— WHAT YOU WILL DO —
For the listing below, report all lines that hold the word "Stuck".

[DATA RECORDS — start]

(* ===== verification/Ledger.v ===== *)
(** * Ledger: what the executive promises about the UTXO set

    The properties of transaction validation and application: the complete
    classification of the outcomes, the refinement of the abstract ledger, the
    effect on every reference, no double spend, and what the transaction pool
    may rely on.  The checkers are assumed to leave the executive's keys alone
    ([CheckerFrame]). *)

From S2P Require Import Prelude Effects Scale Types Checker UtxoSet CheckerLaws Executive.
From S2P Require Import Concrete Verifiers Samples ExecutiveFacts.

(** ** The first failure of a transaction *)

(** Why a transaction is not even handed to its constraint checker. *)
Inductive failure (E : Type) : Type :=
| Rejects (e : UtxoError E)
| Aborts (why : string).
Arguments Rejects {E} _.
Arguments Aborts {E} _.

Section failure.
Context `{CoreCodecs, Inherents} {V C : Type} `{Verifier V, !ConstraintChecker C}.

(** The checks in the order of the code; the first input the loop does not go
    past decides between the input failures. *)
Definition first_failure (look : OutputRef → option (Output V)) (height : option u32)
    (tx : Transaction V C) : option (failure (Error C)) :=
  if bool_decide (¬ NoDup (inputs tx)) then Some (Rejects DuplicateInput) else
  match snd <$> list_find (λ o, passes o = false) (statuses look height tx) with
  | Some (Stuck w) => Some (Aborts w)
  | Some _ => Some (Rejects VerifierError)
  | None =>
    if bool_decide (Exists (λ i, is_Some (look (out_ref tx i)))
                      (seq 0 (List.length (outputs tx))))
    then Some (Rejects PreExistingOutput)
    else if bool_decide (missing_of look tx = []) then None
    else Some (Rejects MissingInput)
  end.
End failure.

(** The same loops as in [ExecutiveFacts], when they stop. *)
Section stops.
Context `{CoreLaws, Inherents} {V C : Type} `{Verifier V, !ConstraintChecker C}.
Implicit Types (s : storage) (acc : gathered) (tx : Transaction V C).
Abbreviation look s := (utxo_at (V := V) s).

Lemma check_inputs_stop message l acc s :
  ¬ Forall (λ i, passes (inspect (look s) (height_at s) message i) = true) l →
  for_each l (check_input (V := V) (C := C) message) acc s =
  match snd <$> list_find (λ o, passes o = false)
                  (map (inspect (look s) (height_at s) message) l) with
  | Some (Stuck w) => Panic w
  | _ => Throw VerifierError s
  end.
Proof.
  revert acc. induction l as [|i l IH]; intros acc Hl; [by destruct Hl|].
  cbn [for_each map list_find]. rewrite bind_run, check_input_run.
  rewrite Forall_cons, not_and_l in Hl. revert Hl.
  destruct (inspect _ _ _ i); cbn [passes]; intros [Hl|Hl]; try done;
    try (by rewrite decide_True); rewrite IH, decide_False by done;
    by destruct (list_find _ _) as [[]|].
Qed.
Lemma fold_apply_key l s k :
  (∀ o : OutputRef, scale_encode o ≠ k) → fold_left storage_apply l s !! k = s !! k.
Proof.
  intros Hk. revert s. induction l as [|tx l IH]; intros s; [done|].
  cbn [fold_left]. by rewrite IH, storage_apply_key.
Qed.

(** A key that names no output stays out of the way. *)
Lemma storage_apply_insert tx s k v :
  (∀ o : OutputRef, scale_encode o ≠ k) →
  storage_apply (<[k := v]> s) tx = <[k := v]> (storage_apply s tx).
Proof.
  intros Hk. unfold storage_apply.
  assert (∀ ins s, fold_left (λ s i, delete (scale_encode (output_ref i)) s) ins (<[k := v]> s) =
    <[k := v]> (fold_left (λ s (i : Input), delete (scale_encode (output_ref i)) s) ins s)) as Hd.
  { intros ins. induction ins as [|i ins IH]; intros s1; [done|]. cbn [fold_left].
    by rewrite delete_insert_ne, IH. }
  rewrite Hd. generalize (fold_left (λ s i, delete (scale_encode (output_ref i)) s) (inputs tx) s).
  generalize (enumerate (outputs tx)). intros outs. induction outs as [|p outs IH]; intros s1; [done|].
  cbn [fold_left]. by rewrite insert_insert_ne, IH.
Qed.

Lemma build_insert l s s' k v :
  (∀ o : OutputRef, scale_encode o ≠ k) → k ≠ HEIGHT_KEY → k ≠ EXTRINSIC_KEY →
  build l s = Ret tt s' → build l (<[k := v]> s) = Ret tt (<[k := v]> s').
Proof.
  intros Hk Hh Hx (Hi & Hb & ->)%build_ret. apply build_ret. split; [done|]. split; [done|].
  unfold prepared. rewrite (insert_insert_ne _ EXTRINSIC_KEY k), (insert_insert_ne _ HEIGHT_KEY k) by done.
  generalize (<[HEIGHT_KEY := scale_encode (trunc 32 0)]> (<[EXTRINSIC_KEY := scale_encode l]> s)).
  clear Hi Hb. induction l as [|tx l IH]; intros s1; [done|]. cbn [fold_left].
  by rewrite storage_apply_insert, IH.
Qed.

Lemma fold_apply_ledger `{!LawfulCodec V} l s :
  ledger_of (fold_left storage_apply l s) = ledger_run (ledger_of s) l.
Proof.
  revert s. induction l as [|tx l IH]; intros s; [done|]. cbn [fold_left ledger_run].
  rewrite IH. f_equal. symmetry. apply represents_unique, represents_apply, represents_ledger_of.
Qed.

[DATA RECORDS — finish]
[DATA RECORDS — start]

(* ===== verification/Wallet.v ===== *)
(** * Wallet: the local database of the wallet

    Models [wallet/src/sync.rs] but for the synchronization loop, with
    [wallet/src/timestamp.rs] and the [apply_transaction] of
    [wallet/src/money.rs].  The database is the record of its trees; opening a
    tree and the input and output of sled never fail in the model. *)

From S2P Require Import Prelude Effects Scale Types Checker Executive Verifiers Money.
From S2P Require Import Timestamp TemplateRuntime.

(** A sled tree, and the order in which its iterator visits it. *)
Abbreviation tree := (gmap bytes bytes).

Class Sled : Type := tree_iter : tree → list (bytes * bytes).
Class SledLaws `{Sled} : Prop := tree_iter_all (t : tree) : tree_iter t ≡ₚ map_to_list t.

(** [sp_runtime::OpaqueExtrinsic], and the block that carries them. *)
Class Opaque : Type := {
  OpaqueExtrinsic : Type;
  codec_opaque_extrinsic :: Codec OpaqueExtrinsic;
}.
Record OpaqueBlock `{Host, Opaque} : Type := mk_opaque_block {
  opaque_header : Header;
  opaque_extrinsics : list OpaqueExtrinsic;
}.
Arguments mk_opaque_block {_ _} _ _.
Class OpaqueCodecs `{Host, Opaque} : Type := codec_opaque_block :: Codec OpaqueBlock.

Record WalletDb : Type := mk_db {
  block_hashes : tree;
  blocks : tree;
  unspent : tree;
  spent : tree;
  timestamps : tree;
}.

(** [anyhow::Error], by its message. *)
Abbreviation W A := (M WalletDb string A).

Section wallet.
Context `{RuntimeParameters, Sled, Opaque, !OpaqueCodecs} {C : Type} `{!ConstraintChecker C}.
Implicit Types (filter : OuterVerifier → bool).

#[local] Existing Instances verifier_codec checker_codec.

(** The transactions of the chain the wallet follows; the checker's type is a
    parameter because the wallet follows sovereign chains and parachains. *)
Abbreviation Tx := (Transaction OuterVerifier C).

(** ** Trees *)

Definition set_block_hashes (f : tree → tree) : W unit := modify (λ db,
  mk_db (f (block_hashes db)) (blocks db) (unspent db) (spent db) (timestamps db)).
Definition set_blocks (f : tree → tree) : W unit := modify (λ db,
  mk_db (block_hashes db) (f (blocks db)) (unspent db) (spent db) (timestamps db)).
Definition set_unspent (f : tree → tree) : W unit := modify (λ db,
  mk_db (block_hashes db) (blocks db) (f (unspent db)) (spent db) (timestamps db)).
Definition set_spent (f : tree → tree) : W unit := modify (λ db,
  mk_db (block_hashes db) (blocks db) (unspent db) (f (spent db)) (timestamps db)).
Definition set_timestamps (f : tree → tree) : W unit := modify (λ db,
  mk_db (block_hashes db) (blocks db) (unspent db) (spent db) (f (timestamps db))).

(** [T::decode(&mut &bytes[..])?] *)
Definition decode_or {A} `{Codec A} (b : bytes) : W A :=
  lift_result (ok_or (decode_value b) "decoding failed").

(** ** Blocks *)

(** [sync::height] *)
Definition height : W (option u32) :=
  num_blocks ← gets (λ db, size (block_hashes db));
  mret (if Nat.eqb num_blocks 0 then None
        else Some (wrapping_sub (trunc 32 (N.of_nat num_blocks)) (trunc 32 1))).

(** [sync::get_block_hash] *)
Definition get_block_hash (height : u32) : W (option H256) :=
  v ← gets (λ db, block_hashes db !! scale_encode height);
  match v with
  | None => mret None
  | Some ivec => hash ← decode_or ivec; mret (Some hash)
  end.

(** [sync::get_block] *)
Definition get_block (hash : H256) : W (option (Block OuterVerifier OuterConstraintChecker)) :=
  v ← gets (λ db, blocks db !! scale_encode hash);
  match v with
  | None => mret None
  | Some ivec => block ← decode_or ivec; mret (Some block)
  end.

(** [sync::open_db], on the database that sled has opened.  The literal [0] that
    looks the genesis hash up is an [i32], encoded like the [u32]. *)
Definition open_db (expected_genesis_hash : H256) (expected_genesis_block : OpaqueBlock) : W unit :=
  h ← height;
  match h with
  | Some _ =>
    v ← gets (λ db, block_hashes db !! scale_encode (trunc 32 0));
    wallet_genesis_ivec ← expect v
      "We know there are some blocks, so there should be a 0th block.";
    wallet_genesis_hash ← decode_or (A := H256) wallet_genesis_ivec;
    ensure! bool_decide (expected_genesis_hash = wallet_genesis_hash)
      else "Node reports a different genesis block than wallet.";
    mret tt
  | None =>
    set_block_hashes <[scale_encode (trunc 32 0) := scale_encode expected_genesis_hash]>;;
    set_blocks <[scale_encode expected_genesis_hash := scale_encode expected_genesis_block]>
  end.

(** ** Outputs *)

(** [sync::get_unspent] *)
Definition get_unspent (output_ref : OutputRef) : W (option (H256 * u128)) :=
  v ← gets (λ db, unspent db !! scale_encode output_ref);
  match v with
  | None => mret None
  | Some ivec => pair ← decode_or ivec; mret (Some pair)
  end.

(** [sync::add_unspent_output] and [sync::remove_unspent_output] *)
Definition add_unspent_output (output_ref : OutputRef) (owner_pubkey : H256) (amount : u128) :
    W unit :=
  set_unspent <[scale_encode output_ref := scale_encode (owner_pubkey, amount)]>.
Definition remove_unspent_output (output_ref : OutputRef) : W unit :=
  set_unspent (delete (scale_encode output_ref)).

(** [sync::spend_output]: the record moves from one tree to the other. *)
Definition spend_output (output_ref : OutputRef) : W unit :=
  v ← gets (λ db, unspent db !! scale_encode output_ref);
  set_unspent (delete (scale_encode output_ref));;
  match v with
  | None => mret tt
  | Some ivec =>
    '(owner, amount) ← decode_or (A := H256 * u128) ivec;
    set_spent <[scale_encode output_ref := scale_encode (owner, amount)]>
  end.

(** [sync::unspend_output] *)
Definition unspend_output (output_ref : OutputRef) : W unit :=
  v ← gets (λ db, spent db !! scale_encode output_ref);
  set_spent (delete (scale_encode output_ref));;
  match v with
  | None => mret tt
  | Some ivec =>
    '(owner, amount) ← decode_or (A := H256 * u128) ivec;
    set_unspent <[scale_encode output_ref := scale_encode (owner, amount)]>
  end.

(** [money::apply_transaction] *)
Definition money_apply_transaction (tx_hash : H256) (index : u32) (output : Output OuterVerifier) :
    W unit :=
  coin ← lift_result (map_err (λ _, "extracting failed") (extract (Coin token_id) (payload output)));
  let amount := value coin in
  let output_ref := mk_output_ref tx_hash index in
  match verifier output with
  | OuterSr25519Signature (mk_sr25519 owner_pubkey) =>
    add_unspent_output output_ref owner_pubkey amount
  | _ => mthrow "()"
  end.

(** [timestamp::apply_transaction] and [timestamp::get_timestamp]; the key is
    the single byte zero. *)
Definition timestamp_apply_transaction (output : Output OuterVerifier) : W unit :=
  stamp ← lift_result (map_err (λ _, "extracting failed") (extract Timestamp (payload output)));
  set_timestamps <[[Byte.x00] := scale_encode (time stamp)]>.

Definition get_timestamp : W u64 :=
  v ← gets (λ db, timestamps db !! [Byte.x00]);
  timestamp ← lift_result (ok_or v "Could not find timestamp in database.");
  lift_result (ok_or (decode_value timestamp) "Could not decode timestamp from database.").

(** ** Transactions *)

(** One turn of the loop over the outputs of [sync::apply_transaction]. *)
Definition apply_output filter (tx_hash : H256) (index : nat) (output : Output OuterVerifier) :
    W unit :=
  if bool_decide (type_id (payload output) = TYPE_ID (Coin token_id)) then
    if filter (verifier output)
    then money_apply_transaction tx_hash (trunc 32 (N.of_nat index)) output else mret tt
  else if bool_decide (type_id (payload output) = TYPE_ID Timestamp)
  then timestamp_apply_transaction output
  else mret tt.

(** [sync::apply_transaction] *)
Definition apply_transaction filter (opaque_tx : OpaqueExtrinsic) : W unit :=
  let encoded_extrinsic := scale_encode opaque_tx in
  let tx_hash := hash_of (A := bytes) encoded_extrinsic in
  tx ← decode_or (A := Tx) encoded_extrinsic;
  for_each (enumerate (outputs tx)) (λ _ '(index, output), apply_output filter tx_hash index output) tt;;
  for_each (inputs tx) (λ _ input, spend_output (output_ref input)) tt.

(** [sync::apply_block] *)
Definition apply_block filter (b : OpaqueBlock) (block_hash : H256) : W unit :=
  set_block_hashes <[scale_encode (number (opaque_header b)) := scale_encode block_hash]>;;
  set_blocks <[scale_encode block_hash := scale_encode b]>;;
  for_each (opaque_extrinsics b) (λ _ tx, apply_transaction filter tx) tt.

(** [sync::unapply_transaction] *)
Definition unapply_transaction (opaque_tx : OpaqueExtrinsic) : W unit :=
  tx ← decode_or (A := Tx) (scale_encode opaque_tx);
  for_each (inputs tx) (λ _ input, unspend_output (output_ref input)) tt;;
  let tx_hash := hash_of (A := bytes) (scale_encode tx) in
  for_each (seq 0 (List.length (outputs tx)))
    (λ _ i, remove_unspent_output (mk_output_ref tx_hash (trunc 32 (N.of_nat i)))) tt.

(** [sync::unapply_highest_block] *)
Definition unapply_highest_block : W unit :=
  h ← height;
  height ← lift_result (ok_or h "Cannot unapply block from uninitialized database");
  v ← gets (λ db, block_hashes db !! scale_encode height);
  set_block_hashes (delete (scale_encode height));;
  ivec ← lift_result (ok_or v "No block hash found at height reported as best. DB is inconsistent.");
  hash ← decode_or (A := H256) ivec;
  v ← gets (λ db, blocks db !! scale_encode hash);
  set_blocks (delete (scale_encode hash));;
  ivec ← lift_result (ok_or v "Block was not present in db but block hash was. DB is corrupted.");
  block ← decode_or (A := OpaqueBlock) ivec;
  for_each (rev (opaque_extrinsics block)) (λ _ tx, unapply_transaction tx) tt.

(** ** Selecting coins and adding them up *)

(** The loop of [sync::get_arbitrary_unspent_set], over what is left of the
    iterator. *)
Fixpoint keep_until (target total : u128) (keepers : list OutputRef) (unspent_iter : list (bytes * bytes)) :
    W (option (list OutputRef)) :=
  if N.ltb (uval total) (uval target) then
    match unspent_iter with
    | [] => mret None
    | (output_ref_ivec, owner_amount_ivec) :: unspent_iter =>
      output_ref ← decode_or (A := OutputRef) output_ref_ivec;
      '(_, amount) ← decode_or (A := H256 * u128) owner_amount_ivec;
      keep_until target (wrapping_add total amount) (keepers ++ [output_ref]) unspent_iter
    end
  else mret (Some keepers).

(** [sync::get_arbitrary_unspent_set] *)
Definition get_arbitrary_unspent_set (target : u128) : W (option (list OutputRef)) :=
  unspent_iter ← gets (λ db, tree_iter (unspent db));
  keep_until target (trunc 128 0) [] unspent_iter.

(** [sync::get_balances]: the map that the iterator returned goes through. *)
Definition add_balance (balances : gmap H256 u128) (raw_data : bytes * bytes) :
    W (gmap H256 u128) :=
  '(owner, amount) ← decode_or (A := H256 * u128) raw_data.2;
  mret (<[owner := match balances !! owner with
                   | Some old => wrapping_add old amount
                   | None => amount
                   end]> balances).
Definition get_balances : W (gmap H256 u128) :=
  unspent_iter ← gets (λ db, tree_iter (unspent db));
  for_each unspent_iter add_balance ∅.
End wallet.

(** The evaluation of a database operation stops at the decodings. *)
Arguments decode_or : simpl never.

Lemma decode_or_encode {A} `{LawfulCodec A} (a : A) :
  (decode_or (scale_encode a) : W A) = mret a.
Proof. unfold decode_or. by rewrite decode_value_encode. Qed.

[DATA RECORDS — finish]
[DATA RECORDS — start]

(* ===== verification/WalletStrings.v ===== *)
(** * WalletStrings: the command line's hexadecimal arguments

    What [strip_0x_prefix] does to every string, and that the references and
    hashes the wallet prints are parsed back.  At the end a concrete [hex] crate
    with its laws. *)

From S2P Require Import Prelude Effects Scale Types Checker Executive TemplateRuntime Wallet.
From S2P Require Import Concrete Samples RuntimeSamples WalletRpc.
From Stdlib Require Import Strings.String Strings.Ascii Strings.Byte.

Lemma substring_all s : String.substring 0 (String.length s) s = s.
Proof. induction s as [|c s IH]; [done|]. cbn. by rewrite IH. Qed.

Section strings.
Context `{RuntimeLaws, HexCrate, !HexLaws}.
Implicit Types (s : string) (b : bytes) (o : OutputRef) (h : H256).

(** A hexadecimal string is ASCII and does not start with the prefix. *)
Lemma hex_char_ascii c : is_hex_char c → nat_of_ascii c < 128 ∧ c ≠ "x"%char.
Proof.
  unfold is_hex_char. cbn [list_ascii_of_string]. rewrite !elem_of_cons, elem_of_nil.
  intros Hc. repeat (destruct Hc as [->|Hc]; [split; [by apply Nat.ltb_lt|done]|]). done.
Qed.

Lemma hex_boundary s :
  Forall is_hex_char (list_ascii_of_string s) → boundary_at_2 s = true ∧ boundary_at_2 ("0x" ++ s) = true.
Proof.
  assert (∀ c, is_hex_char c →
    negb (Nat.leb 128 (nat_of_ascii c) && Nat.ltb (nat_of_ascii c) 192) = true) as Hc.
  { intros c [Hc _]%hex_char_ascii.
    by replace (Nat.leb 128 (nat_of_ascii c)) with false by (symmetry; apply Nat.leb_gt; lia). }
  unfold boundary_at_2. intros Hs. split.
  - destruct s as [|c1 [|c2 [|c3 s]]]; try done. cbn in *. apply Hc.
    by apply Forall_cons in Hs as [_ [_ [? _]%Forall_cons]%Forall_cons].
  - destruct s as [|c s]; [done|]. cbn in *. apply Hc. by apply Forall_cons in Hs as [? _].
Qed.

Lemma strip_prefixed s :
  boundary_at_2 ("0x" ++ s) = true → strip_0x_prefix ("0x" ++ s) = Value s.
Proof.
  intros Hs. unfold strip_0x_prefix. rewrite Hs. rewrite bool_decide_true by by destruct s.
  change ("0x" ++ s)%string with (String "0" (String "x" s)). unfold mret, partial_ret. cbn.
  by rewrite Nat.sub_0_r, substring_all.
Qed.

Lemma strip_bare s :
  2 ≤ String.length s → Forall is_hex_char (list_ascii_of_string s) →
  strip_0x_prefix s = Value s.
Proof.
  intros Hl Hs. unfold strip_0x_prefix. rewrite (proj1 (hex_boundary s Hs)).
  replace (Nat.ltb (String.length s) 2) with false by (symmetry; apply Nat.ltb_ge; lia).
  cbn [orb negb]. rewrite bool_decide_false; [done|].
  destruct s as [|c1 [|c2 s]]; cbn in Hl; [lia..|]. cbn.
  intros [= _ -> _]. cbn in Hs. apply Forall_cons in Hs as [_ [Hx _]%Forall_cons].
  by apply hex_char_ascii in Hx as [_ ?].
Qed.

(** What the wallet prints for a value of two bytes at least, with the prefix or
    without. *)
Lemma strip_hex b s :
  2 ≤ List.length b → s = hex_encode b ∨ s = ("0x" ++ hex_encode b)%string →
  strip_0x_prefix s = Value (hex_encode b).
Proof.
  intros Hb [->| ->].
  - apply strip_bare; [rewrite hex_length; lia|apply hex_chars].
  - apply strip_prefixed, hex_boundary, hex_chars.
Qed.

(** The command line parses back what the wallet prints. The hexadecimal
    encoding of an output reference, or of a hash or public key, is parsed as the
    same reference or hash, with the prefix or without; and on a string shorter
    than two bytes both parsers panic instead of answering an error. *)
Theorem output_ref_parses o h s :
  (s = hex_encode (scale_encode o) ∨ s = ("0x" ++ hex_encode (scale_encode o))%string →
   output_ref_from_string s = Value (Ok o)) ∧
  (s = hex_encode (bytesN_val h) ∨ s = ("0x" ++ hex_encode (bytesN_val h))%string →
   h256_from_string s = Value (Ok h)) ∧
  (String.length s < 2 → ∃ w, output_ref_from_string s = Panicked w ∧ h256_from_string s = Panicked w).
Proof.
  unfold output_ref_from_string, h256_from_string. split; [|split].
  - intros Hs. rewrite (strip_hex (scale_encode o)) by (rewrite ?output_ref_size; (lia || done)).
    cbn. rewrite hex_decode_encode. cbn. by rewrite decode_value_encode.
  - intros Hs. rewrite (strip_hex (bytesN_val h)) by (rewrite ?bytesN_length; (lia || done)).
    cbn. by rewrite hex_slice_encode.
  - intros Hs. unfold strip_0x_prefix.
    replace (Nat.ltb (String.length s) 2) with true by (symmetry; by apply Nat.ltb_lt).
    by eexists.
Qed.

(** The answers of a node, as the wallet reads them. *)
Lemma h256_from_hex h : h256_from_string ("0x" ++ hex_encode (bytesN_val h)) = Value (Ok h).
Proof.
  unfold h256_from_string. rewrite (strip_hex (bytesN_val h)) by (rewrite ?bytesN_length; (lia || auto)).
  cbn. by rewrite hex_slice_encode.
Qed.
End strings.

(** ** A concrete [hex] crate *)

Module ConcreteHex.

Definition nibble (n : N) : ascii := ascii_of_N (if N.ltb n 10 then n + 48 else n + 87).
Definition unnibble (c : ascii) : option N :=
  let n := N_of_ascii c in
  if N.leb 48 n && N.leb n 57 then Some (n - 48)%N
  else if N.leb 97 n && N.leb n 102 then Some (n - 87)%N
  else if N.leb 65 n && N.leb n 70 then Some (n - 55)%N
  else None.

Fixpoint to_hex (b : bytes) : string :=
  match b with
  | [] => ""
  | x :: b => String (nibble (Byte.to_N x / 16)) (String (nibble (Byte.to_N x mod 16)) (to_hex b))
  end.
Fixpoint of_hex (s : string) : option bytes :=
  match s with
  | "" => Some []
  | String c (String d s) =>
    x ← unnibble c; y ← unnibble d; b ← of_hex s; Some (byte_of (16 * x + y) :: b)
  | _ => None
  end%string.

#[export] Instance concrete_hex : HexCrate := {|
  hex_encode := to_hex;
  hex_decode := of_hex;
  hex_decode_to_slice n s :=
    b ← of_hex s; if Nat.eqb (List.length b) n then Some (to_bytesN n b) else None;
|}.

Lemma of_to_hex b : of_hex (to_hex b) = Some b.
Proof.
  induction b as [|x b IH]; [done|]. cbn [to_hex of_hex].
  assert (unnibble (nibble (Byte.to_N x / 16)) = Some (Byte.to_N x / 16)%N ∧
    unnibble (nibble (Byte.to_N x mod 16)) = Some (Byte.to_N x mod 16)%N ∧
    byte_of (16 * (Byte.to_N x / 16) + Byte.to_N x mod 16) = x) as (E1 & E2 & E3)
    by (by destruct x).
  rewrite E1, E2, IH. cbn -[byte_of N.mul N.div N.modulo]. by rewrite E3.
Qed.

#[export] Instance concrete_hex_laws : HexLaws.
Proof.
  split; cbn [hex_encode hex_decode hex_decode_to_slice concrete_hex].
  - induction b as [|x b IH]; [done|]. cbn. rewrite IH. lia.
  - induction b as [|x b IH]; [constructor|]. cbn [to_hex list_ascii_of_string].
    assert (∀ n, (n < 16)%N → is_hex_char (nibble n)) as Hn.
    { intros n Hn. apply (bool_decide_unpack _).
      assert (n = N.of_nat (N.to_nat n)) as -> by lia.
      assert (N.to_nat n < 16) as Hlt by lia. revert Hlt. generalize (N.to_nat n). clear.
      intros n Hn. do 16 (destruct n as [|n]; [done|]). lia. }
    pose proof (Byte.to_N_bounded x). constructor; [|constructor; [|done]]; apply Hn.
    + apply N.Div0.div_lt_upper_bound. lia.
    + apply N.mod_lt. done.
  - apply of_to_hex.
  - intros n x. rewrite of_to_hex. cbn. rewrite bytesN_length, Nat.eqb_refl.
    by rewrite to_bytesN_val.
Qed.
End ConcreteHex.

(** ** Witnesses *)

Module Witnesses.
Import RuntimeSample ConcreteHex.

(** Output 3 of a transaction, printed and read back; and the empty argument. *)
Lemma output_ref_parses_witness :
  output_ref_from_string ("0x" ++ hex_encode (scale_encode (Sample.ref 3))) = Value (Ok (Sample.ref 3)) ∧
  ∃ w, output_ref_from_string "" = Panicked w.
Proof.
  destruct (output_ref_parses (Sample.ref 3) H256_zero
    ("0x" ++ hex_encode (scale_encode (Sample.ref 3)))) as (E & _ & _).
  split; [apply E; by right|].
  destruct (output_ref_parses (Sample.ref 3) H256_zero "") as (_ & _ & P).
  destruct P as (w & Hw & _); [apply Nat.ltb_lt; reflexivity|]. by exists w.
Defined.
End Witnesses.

[DATA RECORDS — finish]

— REPLY TO THE TASK —
  | Some (Stuck w) => Some (Aborts w)
  | Some (Stuck w) => Panic w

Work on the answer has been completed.